DUKAKIS: That would be wild. I don't know what would happen.

BLITZER: It would be unpredictable, probably be very good television.

DUKAKIS: No question. Certainly would.

BLITZER: Very good television, though. You know, one of the other similarities we're talking about '88 and 2000, Governor Dukakis is, as you well remember, probably better than anyone, then-Vice President George Bush attacked you and Boston Harbor and Massachusetts...


BLITZER: ... your record as governor. Now we're hearing Vice President Al Gore attacking the record in Texas of Governor Bush, saying that on environmental issues, other related issues, he simply -- education, he simply has not done a good job in Texas. Trashing Massachusetts in '88, trashing Texas in 2000, good politics?

DUKAKIS: Look, if you are running for the presidency, Wolf, as a governor and a sitting governor, then you'd better expect your record as a sitting governor to be subject of the campaign. And don't be surprised if the other guy takes a good searching look at it.

Frankly, I thought I had a pretty darn good record as governor of Massachusetts. And I think most people did. I did a terrible job of defending it against those attacks. I mean, I was the first guy in history to clean up Boston Harbor.

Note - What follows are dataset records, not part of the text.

(** * RRT* planner with APF-biased sampling ([src/algo/rrt_base.py])

    A shallow embedding of the planner's base class and of the raster
    adapter, and the verification of the properties its specification
    states about them.

    Numbers.  The program computes on Python floats.  They are modelled by
    the real numbers [R]: [np.sqrt] is [sqrt], [np.pi] is [PI], [a // b] and
    [a % b] are the floor division and its remainder, [int] truncates toward
    zero.  Rounding, NaN and signed zeros are outside the model; [+inf],
    which the program uses as a sentinel for costs and potentials, is part
    of it (type [cost]).

    Missing modules.  [PointHeading] ([utils.py]) and the three motion
    variants ([rrt_shortest.py], [rrt_pointturn.py], [rrt_unicycle.py], which
    define [_cost_from_to] and [_path_exists]) are not part of the sources
    at hand.  [PointHeading] is modelled from the specification; the cost
    model is a parameter of the development. *)

From Stdlib Require Import Reals Lra Lia ZArith String Ascii.
From Stdlib Require DecimalString.
From stdpp Require Import base decidable option list gmap strings.

Open Scope R_scope.

(** ** Comparisons of floats are decidable *)

#[global] Instance Rlt_decision (a b : R) : Decision (a < b) := Rlt_dec a b.
#[global] Instance Rle_decision (a b : R) : Decision (a <= b) := Rle_dec a b.
#[global] Instance Rgt_decision (a b : R) : Decision (a > b) := Rgt_dec a b.
#[global] Instance Rge_decision (a b : R) : Decision (a >= b) := Rge_dec a b.
#[global] Instance R_eq_decision : EqDecision R := Req_dec_T.

(** [a // b] followed by [int], and [a % b], for floats and a divisor [b]
    that is not zero (at [b = 0] Python raises; the divisors of the planner
    are [near_threshold] and [meters_per_pixel], and the statements below
    that divide by them take them to be nonzero). *)
Definition floordiv (a b : R) : Z := Zfloor (a / b).
Definition pymod (a b : R) : R := a - b * IZR (Zfloor (a / b)).

(** [int(v)]: truncation toward zero. *)
Definition int_of_float (v : R) : Z :=
  if decide (0 <= v) then Zfloor v else (- Zfloor (- v))%Z.

(** ** Costs and potentials: a float that may be [+inf] *)

Inductive cost : Type :=
| Fin (r : R)
| Inf.

Definition cost_add (a b : cost) : cost :=
  match a, b with
  | Fin u, Fin v => Fin (u + v)
  | _, _ => Inf
  end.

Definition cost_lt (a b : cost) : Prop :=
  match a, b with
  | Fin u, Fin v => u < v
  | Fin _, Inf => True
  | Inf, _ => False
  end.

Definition cost_le (a b : cost) : Prop :=
  match a, b with
  | Fin u, Fin v => u <= v
  | _, Inf => True
  | Inf, Fin _ => False
  end.

#[global] Instance cost_lt_dec (a b : cost) : Decision (cost_lt a b).
Proof. destruct a, b; simpl; apply _. Defined.

#[global] Instance cost_le_dec (a b : cost) : Decision (cost_le a b).
Proof. destruct a, b; simpl; apply _. Defined.

#[global] Instance cost_eq_dec : EqDecision cost.
Proof. solve_decision. Defined.

Definition cost_nonneg (c : cost) : Prop := cost_le (Fin 0) c.

(** ** Exceptions and results *)

Inductive exn : Type :=
| AssertionError (near_threshold max_distance : R)
| KeyError (key : string)
| TreeKeyError
| IndexError
| ValueError
| TypeError
| AttributeError
| ZeroDivisionError
| JSONDecodeError.

(** The outcome of a call: a value, an exception that reaches the caller,
    or a loop that is still running when the fuel is spent. *)
Inductive result (A : Type) : Type :=
| Ok (a : A)
| Raise (e : exn)
| OutOfFuel.
Arguments Ok {A} a.
Arguments Raise {A} e.
Arguments OutOfFuel {A}.

#[global] Instance result_bind : MBind result := fun A B f m =>
  match m with
  | Ok a => f a
  | Raise e => Raise e
  | OutOfFuel => OutOfFuel
  end.

#[global] Instance result_ret : MRet result := fun A a => Ok a.

(** ** Python dictionaries

    A [dict] keeps its keys in insertion order; assigning to a key that is
    present replaces the value in place. *)

Section Dict.
Context {K V : Type} `{EqDecision K}.

Fixpoint dict_get (d : list (K * V)) (k : K) : option V :=
  match d with
  | [] => None
  | (k', v) :: d' => if decide (k' = k) then Some v else dict_get d' k
  end.

Fixpoint dict_set (d : list (K * V)) (k : K) (v : V) : list (K * V) :=
  match d with
  | [] => [(k, v)]
  | (k', v') :: d' =>
      if decide (k' = k) then (k', v) :: d' else (k', v') :: dict_set d' k v
  end.

End Dict.

(** ** Poses *)

(** Modelled from the spec: class [PointHeading] of [utils.py] is missing.
    A pose is [(x, y, z, heading)]; two poses are equal (and hash alike) iff
    their four fields agree.  The constructor takes the position in the
    world convention [(x, z, y)] and a heading that defaults to [0], and
    stores the heading wrapped into [(-PI, PI]]. *)
Record PointHeading : Type := mkPointHeading {
  x : R;
  y : R;
  z : R;
  heading : R
}.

You know, I know Willie Horton was a big figure in that campaign. The most liberal furlough program in America was the furlough program in the Reagan-Bush furlough and prison system. I never said that. So don't be surprised if your record as governor is going to be scrutinized carefully, but you better be ready to defend it. And George W. Bush had better be ready to defend his record as governor of Texas.

BLITZER: Then you've probably heard some pundits saying that Al Gore is trying to Dukakisize George W. Bush. Did you ever think your last name would be a verb?

DUKAKIS: It's getting -- it's getting all over the place here. I mean, who knows what else will happen. But nevertheless -- and by the way, people tend to forget this, but in 1992, George -- President George Bush went after Clinton's record as governor of Arkansas with all guns blazing. Fortunately, Bill Clinton did a much better job than I did of defending that record and throwing it back at Bush.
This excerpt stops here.